Mais je suis d’accord avec vous : certaines nominations de vieux caciques interrogent. On nous dit qu’on a besoin de gens expérimentés… Mais expérimentés en quoi exactement ? Après avoir traversé une ère marquée par l’incompétence, la corruption et l’absence d’éthique de l’ancien régime, la moindre des choses serait de publier les termes de référence, les job descriptions et les responsabilités exactes de chaque conseiller et nominé politique.
Et qu’est devenu l’un des thèmes phares de la campagne ? La méritocratie. La population – et en particulier la jeunesse – assiste à tout cela avec un mélange de dégoût et de désespoir. L’hypocrisie du système atteint son paroxysme.
On ne peut bâtir une nation moderne, juste et inclusive en récompensant avant tout la fidélité et la loyauté politique.
Il y a eu la formation d’une « NATRESA New Look », pour reprendre les propos du DPM, avec à sa tête Sam Lauthan : la National Agency for Drug Control. Peut-on espérer un véritable combat contre les barons de la drogue, ceux-là même qui empoisonnent notre jeunesse avec des drogues bon marché, en vente libre ?

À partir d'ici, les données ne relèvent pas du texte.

(** X6.  On a bottleneck with [bottleneck_ch] channels and a skip tensor
    with [skip_4x_ch] channels, of one batch size, the skip plane being at
    least 3 x 3, [DecoderDeeplabV3p.forward] returns, in training mode (the
    mode of a constructed module) as in evaluation mode, predictions with
    [num_out_ch] channels on a plane two smaller than the skip's in each
    direction (the last convolution has no padding), and features with the
    bottleneck's channels at the skip's resolution. *)
Theorem DecoderDeeplabV3p_forward_shape (draw : Init) (name : string)
    (bottleneck_ch skip_4x_ch num_out_ch : Z) (m : DecoderDeeplabV3p) (mode : bool)
    (features_bottleneck features_skip_4x : Tensor) :
  DecoderDeeplabV3p_new draw name bottleneck_ch skip_4x_ch num_out_ch = Ok m ->
  tC features_bottleneck = bottleneck_ch -> tC features_skip_4x = skip_4x_ch ->
  tN features_bottleneck = tN features_skip_4x ->
  0 < tH features_bottleneck -> 0 < tW features_bottleneck ->
  3 <= tH features_skip_4x -> 3 <= tW features_skip_4x ->
  DecoderDeeplabV3p_train true m = m /\
  exists predictions features,
    DecoderDeeplabV3p_forward (DecoderDeeplabV3p_train mode m)
      features_bottleneck features_skip_4x = Ok (predictions, features) /\
    shape predictions = (tN features_skip_4x, num_out_ch,
                         tH features_skip_4x - 2, tW features_skip_4x - 2) /\
    shape features = (tN features_skip_4x, bottleneck_ch,
                      tH features_skip_4x, tW features_skip_4x).
Proof.
  intros Hnew Hcb Hcs HN Hhb Hwb Hhs Hws.
  split; [exact (DecoderDeeplabV3p_train_new _ _ _ _ _ _ Hnew)|].
  exact (DecoderDeeplabV3p_forward_returns _ _ _ _ _ _ mode _ _
           Hnew Hcb Hcs HN Hhb Hwb Hhs Hws).
Qed.

Lemma DecoderDeeplabV3p_forward_shape_witness :
  exists m predictions features,
    DecoderDeeplabV3p_new (fun _ _ _ _ _ => 1%R) "decoder_semseg" 256 64 19 = Ok m /\
    DecoderDeeplabV3p_forward m (ones 2 256 8 16) (ones 2 64 32 64)
      = Ok (predictions, features) /\
    shape predictions = (2, 19, 30, 62) /\
    shape features = (2, 256, 32, 64).
Proof.
  destruct (DecoderDeeplabV3p_new (fun _ _ _ _ _ => 1%R) "decoder_semseg" 256 64 19)
    as [m|e] eqn:E; [|vm_compute in E; discriminate].
  destruct (DecoderDeeplabV3p_forward_shape _ _ _ _ _ m true
              (ones 2 256 8 16) (ones 2 64 32 64) E)
    as (Ht & p & f & Hf & Hp & Hs); try reflexivity; try (simpl; lia).
  rewrite Ht in Hf.
  exists m, p, f. split; [reflexivity|]. split; [exact Hf|]. split; assumption.
Defined.

(** X7.  In either mode [DecoderDeeplabV3p.forward] cannot return on a
    skip tensor whose plane is smaller than 3 in a direction: the last
    convolution, 3 x 3 without padding, has no output position there. *)
Theorem DecoderDeeplabV3p_forward_small_skip (draw : Init) (name : string)
    (bottleneck_ch skip_4x_ch num_out_ch : Z) (m : DecoderDeeplabV3p) (mode : bool)
    (features_bottleneck features_skip_4x : Tensor) :
  DecoderDeeplabV3p_new draw name bottleneck_ch skip_4x_ch num_out_ch = Ok m ->
  tH features_skip_4x < 3 \/ tW features_skip_4x < 3 ->
  (exists e, DecoderDeeplabV3p_forward (DecoderDeeplabV3p_train mode m)
               features_bottleneck features_skip_4x = Raise e) /\
  (exists e, DecoderDeeplabV3p_forward m features_bottleneck features_skip_4x
             = Raise e).
Proof.
  intros Hnew Hsmall.
  assert (Hany : forall mode', exists e,
            DecoderDeeplabV3p_forward (DecoderDeeplabV3p_train mode' m)
              features_bottleneck features_skip_4x = Raise e).
  { intros mode'.
    destruct (DecoderDeeplabV3p_forward (DecoderDeeplabV3p_train mode' m)
                features_bottleneck features_skip_4x)
      as [[p f]|e] eqn:Ef; [exfalso|eauto].
    apply DecoderDeeplabV3p_new_explicit in Hnew as (w1 & b1 & w2 & w3 & b3 & ->).
    unfold DecoderDeeplabV3p_forward in Ef.
    cbn [DecoderDeeplabV3p_train conv1x1_skip conv3x3_final features_to_predictions]
      in Ef.
    bind_step Ef b4 Hb. bind_step Ef sk Hs. bind_step Ef fc Hc. bind_step Ef fu Hf.
    bind_step Ef pr Hp.
    apply interpolate_Ok in Hb as (-> & _).
    cbn [cat cat_from] in Hc. bind_step Hc c2 Hc2. injection Hc as <-.
    apply cat2_Ok in Hc2 as (_ & _ & _ & ->).
    apply ConvBNReLU_forward_Ok in Hf as (_ & _ & _ & HH & HW & _).
    apply Conv2d_forward_Ok in Hp as (_ & -> & Hph & Hpw).
    simpl in HH, HW, Hph, Hpw. rewrite conv_out_size_stride1 in HH, HW, Hph, Hpw.
    lia. }
  split; [apply Hany|].
  rewrite <- (DecoderDeeplabV3p_train_new _ _ _ _ _ _ Hnew). apply Hany.
Qed.

Lemma DecoderDeeplabV3p_forward_small_skip_witness :
  exists m e,
    DecoderDeeplabV3p_new (fun _ _ _ _ _ => 1%R) "decoder_depth" 256 64 1 = Ok m /\
    DecoderDeeplabV3p_forward m (ones 1 256 1 1) (ones 1 64 2 2) = Raise e.
Proof.
  destruct (DecoderDeeplabV3p_new (fun _ _ _ _ _ => 1%R) "decoder_depth" 256 64 1)
    as [m|e] eqn:E; [|vm_compute in E; discriminate].
  destruct (DecoderDeeplabV3p_forward_small_skip _ _ _ _ _ m false
              (ones 1 256 1 1) (ones 1 64 2 2) E) as [_ [e He]]; [left; simpl; lia|].
  exists m, e. split; [reflexivity|exact He].
Defined.

(** ** SelfAttention.forward *)

Lemma sigmoid_R_bounds (v : R) : (0 < sigmoid_R v < 1)%R.
Proof.
  unfold sigmoid_R. pose proof (exp_pos (- v)) as He.
  split.
  - apply Rdiv_lt_0_compat; lra.
  - apply (Rmult_lt_reg_r (1 + exp (- v))); [lra|].
    unfold Rdiv. rewrite Rmult_assoc, Rinv_l by lra. lra.
Qed.

Lemma Rabs_gate (a g : R) : (0 < g < 1)%R -> (Rabs (a * g) <= Rabs a)%R.
Proof.
  intros [H0 H1]. rewrite Rabs_mult, (Rabs_right g) by lra.
  pose proof (Rabs_pos a). nra.
Qed.
Lemma metabase_base_url_slash_witness :
  call_url (metabase_call env_sample "/api/card" POST JNull)
  = "https://metabase.example.com" ++ "/api/card"
  /\ call_url (metabase_call
                 {| METABASE_URL := Some "https://metabase.example.com//";
                    METABASE_API_KEY := Some "mb-key";
                    OPENAI_API_KEY := None;
                    ALLOWED_DATABASES_var := None;
                    NL_SQL_MODEL := None |} "/api/card" POST JNull)
     = "https://metabase.example.com/" ++ "/api/card".
Proof.
  split.
  - apply (proj1 (metabase_base_url_slash env_sample "https://metabase.example.com"
                    "/api/card" POST JNull)).
    reflexivity.
  - apply (proj1 (metabase_base_url_slash _ "https://metabase.example.com/"
                    "/api/card" POST JNull)).
    reflexivity.
Defined.

(* ===================================================================== *)
(** ** The system prompt *)
(* ===================================================================== *)

Lemma schema_hint_line_shape (schema_hint : JsValue) (line : string) :
  schema_hint_line schema_hint = Return line ->
  (truthy schema_hint = false /\ line = ""%string)
  \/ (truthy schema_hint = true
      /\ exists s, js_String schema_hint = Return s
                   /\ line = "SCHEMA HINT:" ++ nl ++ s).
Proof.
  unfold schema_hint_line. destruct (truthy schema_hint).
  - destruct (js_String schema_hint) as [ s | e ]; [ | discriminate ].
    cbn [obind]. intros H. injection H as <-. right. split; [ reflexivity | ].
    now exists s.
  - intros H. injection H as <-. now left.
Qed.

(** X10.  Whatever the hints, a system prompt that gets built opens
    with the fixed rules (the SELECT-only instruction among them); the
    hints only add lines after them.  With a falsy [schema_hint] and a
    falsy or empty [table_hints] the prompt is the fixed rules alone;
    with a truthy [schema_hint] and no table hints it is the rules, a
    line end, "SCHEMA HINT:", a line end and the hint's string form. *)
Theorem system_prompt_keeps_rules :
  forall (schema_hint table_hints : JsValue) (p : string),
    systemPrompt schema_hint table_hints = Return p ->
    (exists rest : string, p = rules_block ++ rest)
    /\ (truthy schema_hint = false ->
        truthy table_hints = false \/ table_hints = JArr [] ->
        p = rules_block)
    /\ (truthy schema_hint = true ->
        truthy table_hints = false \/ table_hints = JArr [] ->
        exists s, js_String schema_hint = Return s
                  /\ p = rules_block ++ nl ++ "SCHEMA HINT:" ++ nl ++ s).
Proof.
  intros schema_hint table_hints p. unfold systemPrompt.
  destruct (schema_hint_line schema_hint) as [ sl | e ] eqn:Hs; [ | discriminate ].
  destruct (table_hints_line table_hints) as [ tl | e ] eqn:Ht; [ | discriminate ].
  cbn [obind]. intros H. injection H as <-.
  assert (Hno : truthy table_hints = false \/ table_hints = JArr [] ->
                tl = ""%string).
  { intros [ Hf | -> ].
    - unfold table_hints_line in Ht. rewrite Hf in Ht. now injection Ht as <-.
    - cbn in Ht. now injection Ht as <-. }
  split; [ | split ].
  - cbn [filter nonempty String.eqb Ascii.eqb Bool.eqb negb].
    destruct (nonempty sl), (nonempty tl).
    + exists (nl ++ sl ++ nl ++ tl). reflexivity.
    + exists (nl ++ sl). reflexivity.
    + exists (nl ++ tl). reflexivity.
    + exists ""%string. reflexivity.
  - intros Hf Hth. rewrite (Hno Hth).
    apply schema_hint_line_shape in Hs. destruct Hs as [ [_ ->] | [Hs _] ].
    + reflexivity.
    + rewrite Hf in Hs. discriminate.
  - intros Htr Hth. rewrite (Hno Hth).
    apply schema_hint_line_shape in Hs. destruct Hs as [ [Hs _] | [_ [s [Hs ->]]] ].
    + rewrite Htr in Hs. discriminate.
    + exists s. split; [ assumption | reflexivity ].
Qed.

Lemma system_prompt_keeps_rules_witness :
  (exists rest : string,
      rules_block ++ nl ++ "SCHEMA HINT:" ++ nl ++ "invoices(id, total)"
      = rules_block ++ rest)
  /\ (truthy (JStr "invoices(id, total)") = false ->
      truthy JUndefined = false \/ JUndefined = JArr [] ->
      rules_block ++ nl ++ "SCHEMA HINT:" ++ nl ++ "invoices(id, total)"
      = rules_block)
  /\ (truthy (JStr "invoices(id, total)") = true ->
      truthy JUndefined = false \/ JUndefined = JArr [] ->
      exists s, js_String (JStr "invoices(id, total)") = Return s
                /\ rules_block ++ nl ++ "SCHEMA HINT:" ++ nl ++ "invoices(id, total)"
                   = rules_block ++ nl ++ "SCHEMA HINT:" ++ nl ++ s).
Proof.
  apply (system_prompt_keeps_rules (JStr "invoices(id, total)") JUndefined).
  vm_compute. reflexivity.
Defined.

(** X11.  A [table_hints] that is not an array but is truthy and has a
    truthy [length] (a non-empty string, say) has no [join] to call:
    on a request that passed the three checks and whose schema hint
    line could be built, the handler answers its 500 and calls nobody. *)
Theorem table_hints_must_be_array :
  forall (env : ProcessEnv) (rt : Runtime) (req : Request) (line : string),
    truthy (body_field req "text") = true ->
    truthy (body_field req "database_id") = true ->
    permits (ALLOWED_DATABASES env) (body_field req "database_id") ->
    env_set (OPENAI_API_KEY env) = true ->
    schema_hint_line (body_field req "schema_hint") = Return line ->
    truthy (body_field req "table_hints") = true ->
    truthy (prop (body_field req "table_hints") "length") = true ->
    (forall items : list JsValue, body_field req "table_hints" <> JArr items) ->
    run (natural_language_to_sql env req) rt
    = (Return (translate_failure rt (TypeErr (NotAFunction "table_hints.join"))), []).
Proof.
  intros env rt req line Ht Hd Hp Hk Hline Hth Hlen Harr.
  rewrite (translate_present env rt req Ht Hd Hp Hk).
  unfold request_prompt, systemPrompt. rewrite Hline. cbn [obind].
  unfold table_hints_line. rewrite Hth.
  rewrite js_get_not_nullish by now apply truthy_not_nullish.
  cbn [obind]. rewrite Hlen.
  destruct (body_field req "table_hints") as [ | | b | n | s | items | props ];
    try reflexivity.
  now elim (Harr items).
Qed.
(* ===== verification/_CoqProject ===== *)
-Q . S2P
Prelude.v
Effects.v
GoStrings.v
Words.v
Crypto.v
Rules.v
Urls.v
AccessModel.v
AccessCheck.v
AccessStore.v
Policy.v
AccessUsecases.v
StateMachines.v
RichAuthorization.v
TokenDomain.v
ActorChain.v
RefreshStore.v
RefreshUsecase.v
CodeStore.v
ExchangeCode.v
Device.v
Keyset.v
Quota.v
JobStore.v
Jobs.v
ApprovalStore.v
Approval.v
Consents.v
Introspect.v
ExchangeToken.v
Resilience.v
Doubles.v
Jose.v
Quote.v
Guardrail.v
ResourceRules.v
ResourceAccess.v
IdJag.v
RedirectUri.v
Authorize.v
Netip.v
Authn.v
SignInPolicy.v
LoginThrottle.v
Sessions.v
SessionUsecases.v
ScimFilter.v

Près de huit mois se sont écoulés depuis que l’Alliance du Changement a pris les rênes du pouvoir. Compte tenu du nombre de jeunes en détresse, de la montée des violences liées à la drogue et de familles brisées, la création d’une « NATRESA New Look » ne saurait suffire.
Sam Lauthan fait preuve d’une réelle détermination et semble animé de bonnes intentions dans la lutte contre ce fléau. Mais ce combat exige une approche multisectorielle, un engagement transversal et une ouverture d’esprit sur des sujets sensibles comme la légalisation ou la dépénalisation du cannabis.
Il faut agir vite, on n’a plus de temps à perdre.
La Financial Crimes Com-mission enquête sur des dérives alléguées de l’ancien gouvernement. Peut-on y voir une forme de vendetta politique ?
Les responsables – ceux qui ont ruiné notre économie, affaibli notre démocratie, dévié notre île de sa trajectoire de développement, fait souffrir tant de familles mauriciennes et compromis l’avenir de notre jeunesse – doivent répondre de leurs actes et assumer les conséquences du tort causé.
Il est possible qu’il y ait également une part de vendetta politique – rappelez-vous, par exemple, du cas des employés des municipalités et des conseils de district. Heureusement, la Cour suprême continue de faire preuve d’une certaine indépendance et la justice fonctionne toujours dans notre pays.